Ah, yes, the age-old phrase: Work smart, not hard.
These people have found clever workarounds to problems that could be solved with money or compromise. See, it’s the principle of the thing when it comes to weird solutions. You have to prove you can do it, you know?
From makeshift computer stands to solving COVID-related problems, these problem-solving ideas are nothing short of iconic.
Pun game so strong.

Apparently, this was a professional’s solution to keeping the sink up while they waited for the adhesive to finish curing. I can’t fault it: It’s both creative, and features good pun work.
More like Jurassic Bar.

You can put up all the signs you want about social distancing, but people will still ignore them. This bar’s solution? Put up an actual, working electric fence. Try and ignore that.
A house being renovated is a house that is not functional.

So, how does one open a cupboard that is flush with its frame and doesn’t have its handles on yet? Well, one grabs a toilet plunger and hopes that it’s clean, I guess.
Michael Scott would do this.

“Motion sensor light in our office is obscured and at a desk of a coworker who works a different shift. This is our high tech solution to keep the lights on until maintenance gets around to changing it,” said this Reddit poster.
I mean, why not?

Don’t have a whisk, but do have a power drill? Stick a fork up that thing and whip together… whatever that is. Eggs? I’m gonna guess eggs. If it’s mustard, I have questions.
Seems legal.

Apparently, BMV=DMV, so you can see how this is genius. When in the middle of a pandemic, make do!
Just kidding. Do not do this. You absolutely will get pulled over.
If it ain’t broke…

My favorite thing about this is the implication that he had enough money for the computer, but not the stand.
My second favorite is the complete lack of awareness that laptops exist.
My third is the Bart Simpson art next to him.
This is a musician’s solution to hands-free hand sanitizer-dispensing.

Simply step on the paddle and watch the wooden boards depress the plunger, dispensing hand sani! Leave it to band nerds to come up with an on-theme solution. (I’m allowed to say that because I attended band camp twice in my life.)
You just gotta grow with technology, you know?
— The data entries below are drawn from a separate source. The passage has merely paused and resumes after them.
(** [s] is [s0] after handlers and the like: what they do not change is as it was,
    and the contents are in order. *)
Record keeps (s0 s : astate W) : Prop := mkkeeps {
  ke_skeleton : skeleton (asp s) = skeleton (asp s0);
  ke_areg : areg s = areg s0;
  ke_Sets : Sets s = Sets s0;
  ke_counters : counters s = counters s0;
  ke_trace : trace s = trace s0;
  ke_contents : contents_ok (asp s);
  ke_others : reqinfo_mode (asp s0) <> SNMP_MSG_GETBULK -> others_kept (asp s0) (asp s)
}.

Lemma keeps_refl s : contents_ok (asp s) -> keeps s s.
Proof. by constructor. Qed.

Lemma keeps_trans s0 s1 s2 : keeps s0 s1 -> keeps s1 s2 -> keeps s0 s2.
Proof.
  intros [H1 ? ? ? ? ? Ho] [? ? ? ? ? ? Ho']. constructor; [by etransitivity..|done|].
  intros Hm. eapply others_kept_trans; [by apply Ho|]. apply Ho'. by rewrite (f_equal reqinfo_mode H1 : reqinfo_mode (asp s1) = reqinfo_mode (asp s0)).
Qed.

Definition good s : Prop := slots_wf (asp s) (areg s) /\ contents_ok (asp s).

Lemma good_keeps s0 s : good s0 -> keeps s0 s -> good s.
Proof. intros [Hs _] Hk. split; [|by apply Hk]. rewrite (ke_areg _ _ Hk). eapply slots_wf_skeleton; [by apply Hk|done]. Qed.

(** A request with a variable. *)
Definition served s (i : Z) : Prop := exists q p, cell (requests (asp s)) i = Some q /\ requestvb q = Some p.

Lemma served_keeps s0 s i : keeps s0 s -> served s0 i -> served s i.
Proof.
  intros Hk (q & p & Hq & Hp). destruct (skeleton_cell _ _ _ _ (ke_skeleton _ _ Hk) Hq) as (q' & Hq' & Hf).
  destruct (fixed_requestvb _ _ _ Hf Hp) as (p' & Hp'). by exists q', p'.
Qed.

Lemma served_back s0 s i : keeps s0 s -> served s i -> served s0 i.
Proof.
  intros Hk (q & p & Hq & Hp). destruct (skeleton_cell _ _ _ _ (eq_sym (ke_skeleton _ _ Hk)) Hq) as (q' & Hq' & Hf).
  destruct (fixed_requestvb _ _ _ Hf Hp) as (p' & Hp'). by exists q', p'.
Qed.

(** ** Accesses *)

Lemma runs_get_request i q (Q : request_info -> astate W -> Prop) s :
  cell (requests (asp s)) i = Some q -> Q q s -> runs (get_request i) Q s.
Proof. intros Hq HQ. unfold get_request. run. eapply runs_lift; eauto. Qed.

Lemma runs_upd_request i f q (Q : unit -> astate W -> Prop) s :
  cell (requests (asp s)) i = Some q ->
  Q tt (on_asp (fun a => set_requests (<[Z.to_nat i := f q]> (requests a)) a) s) -> runs (upd_request i f) Q s.
Proof. intros Hq HQ. unfold upd_request. run. eapply runs_get_request; [done|]. run. done. Qed.

Lemma runs_get_var p n (Q : variable -> astate W -> Prop) s :
  a_vars (asp s) !! p = Some n -> Q (vn_var n) s -> runs (get_var (Some p)) Q s.
Proof. intros Hn HQ. unfold get_var. run. eapply runs_lift; [done|]. run. done. Qed.

Lemma runs_next_of p n (Q : option Z -> astate W -> Prop) s :
  a_vars (asp s) !! p = Some n -> Q (next_variable n) s -> runs (next_of (Some p)) Q s.
Proof. intros Hn HQ. unfold next_of. run. eapply runs_lift; [done|]. run. done. Qed.

Lemma runs_upd_node p f n (Q : unit -> astate W -> Prop) s :
  a_vars (asp s) !! p = Some n ->
  Q tt (on_asp (fun a => set_a_vars (<[p := f n]> (a_vars a)) a) s) -> runs (upd_node (Some p) f) Q s.
Proof. intros Hn HQ. unfold upd_node. run. eapply runs_lift; [done|]. run. done. Qed.
End frames.

(** Handlers leave names in order. *)
Class HandlersOk (W : Type) {E : AgentEnv W} : Prop := handlers_names : forall f mode args w replies ret w',
  run_method f mode args w = (replies, ret, w') -> Forall (fun x => var_ok x.2) args -> Forall (fun x => var_ok (rp_var (replies x.1.1))) args.

Section handlers.
Context {W : Type} `{Env : AgentEnv W}.
Implicit Types s : astate W.

Lemma insert_fixed (l : list request_info) (i : nat) q q' : l !! i = Some q -> fixed q' = fixed q -> fixed <$> <[i := q']> l = fixed <$> l.
Proof. intros Hq Hf. rewrite list_fmap_insert, Hf. apply list_insert_id. by rewrite list_lookup_fmap, Hq. Qed.

Lemma insert_bare (h : gmap Z vnode) p n n' : h !! p = Some n -> bare n' = bare n -> bare <$> <[p := n']> h = bare <$> h.
Proof. intros Hn Hf. rewrite fmap_insert, Hf. apply insert_id. by rewrite lookup_fmap, Hn. Qed.

Lemma upd_request_keeps s0 s i f :
  keeps s0 s -> served s0 i ->
  (forall q v, cell (requests (asp s)) i = Some q -> requestvb q = Some v -> fixed (f q) = fixed q /\
     (requestvb (f q) = requestvb q \/
      reqinfo_mode (asp s0) = SNMP_MSG_GETBULK /\ forall p, requestvb (f q) = Some p -> is_Some (a_vars (asp s) !! p))) ->
  runs (upd_request i f) (fun _ => keeps s0) s.
Proof.
  intros Hk Hi Hf. destruct (served_keeps _ _ _ Hk Hi) as (q & p & Hq & Hp). destruct (Hf q p Hq Hp) as [Hfix Hvb].
  eapply runs_upd_request; [done|]. pose proof (cell_range _ _ _ Hq) as Hr.
  destruct Hk as [H1 H2 H3 H4 H5 [Hv Hrq] Ho]. constructor; cbn; try done.
  - rewrite <- H1. unfold skeleton. cbn. by rewrite (insert_fixed _ _ q) by (apply cell_lookup in Hq; tauto).
  - constructor; [exact Hv|]. cbn. intros j q' Hj. rewrite cell_insert in Hj by done. case_decide as Hij; [|by apply (Hrq j)].
    apply (inj Some) in Hj as <-. destruct (Hrq i q Hq) as [Hq1 Hq2]. split.
    + intros p' Hp'. destruct Hvb as [Hsame|[_ H]]; [apply Hq1; by rewrite <- Hsame|by apply H].
    + intros e He. apply Hq2. rewrite <- He. exact (f_equal range_end (eq_sym Hfix)).
  - intros Hm. destruct Hvb as [Hsame|[? _]]; [|done]. apply (others_kept_trans _ (asp s)); [by apply Ho|]. split; [|done].
    intros j. cbn. rewrite cell_insert by done. case_decide as Hij; [|done]. subst. rewrite Hq. cbn. by rewrite Hsame.
Qed.

(** The frequent case: the field is none of those that stay. *)
Lemma upd_request_plain s0 s i f :
  keeps s0 s -> served s0 i -> (forall q, fixed (f q) = fixed q) -> (forall q, requestvb (f q) = requestvb q) ->
  runs (upd_request i f) (fun _ => keeps s0) s.
Proof. intros Hk Hi Hf Hv. apply upd_request_keeps; [done..|]. intros q v _ _. split; [done|by left]. Qed.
This is genius for so many reasons. Sure, it makes sure she isn’t bothered, but she could also use this sign even without Air Pods on. It’s a guaranteed “do not disturb” solution.
Seems like an appropriate reaction.

Honestly, burning down a building is a pretty normal reaction to seeing a single spider. Especially spiders in Australia. Have you seen those things? Nightmare fuel.
I guess this one is more “in-the-box.”

Gotta work from home? Don’t limit yourself to your couch or a home office — take your whole setup outside and enjoy the sunshine. I love this with my whole heart.
Never underestimate laziness combined with ingenuity.
Justin decided to use his wife’s phone to FaceTime his boiling water. A watched pot will boil…if you FaceTime it, I guess. I have nothing but respect for this solution.
This is why women are geniuses.

Pink fluid was leaking through the car’s roof during a road trip, so they slapped some pads on that bad boy until they could get to a repair shop. Their minds are so powerful.
Seriously, what is the point of a HOA?

“The HOA in my friend’s neighborhood recently threatened her neighbors with a fine if they didn’t hide their trash cans, even though they’ve been in the same spot for over a decade. This is their solution,” said the Reddit user who posted this. That’s a pretty sneaky way to get your message across.
And finally, a classic in my house:

I set up one of these in my own house, because our cats were scamming two of each meal out of us. Never underestimate the craftiness of a cat on a mission to get chicken-flavored anything.
Work with what you’ve got.

Need to take a good picture and don’t have a suit anywhere near you? Throw a pair of pants on your shoulders and make it work, honey.
It worked, didn’t it?
I mean, it’s genius. The nuggets fit, the dips fit, I do not see a problem. Is it a plate? No. Do I love it? Yes.
This mom solved a big pandemic problem.

“My mom couldn’t go another week without a hug from her kids. This is the solution she has presented us with.”
I don’t know if it’ll work, but damned if it isn’t worth a shot.
This queen did what she had to do.

Men, allow me to give you a tip: Do not ask for nudes or suggestive photos unless they’re offered first. That will save you getting dunked on time and time again. Trust me.
Is this ethical? Probably not. But I will just leave it here and let you decide.

I should start off by saying I don’t condone using your ex’s Netflix without their knowledge but sometimes (sometimes) it is justified. If you happen to find yourself in this situation, here’s a sneaky way to do it without them finding out.
If you have dogs, you’ll get this.

Dogs don’t always understand us. We can do our best to explain or mime or bribe them with treats, but sometimes you just have to pull out the big guns. And by big guns, I mean the vacuum.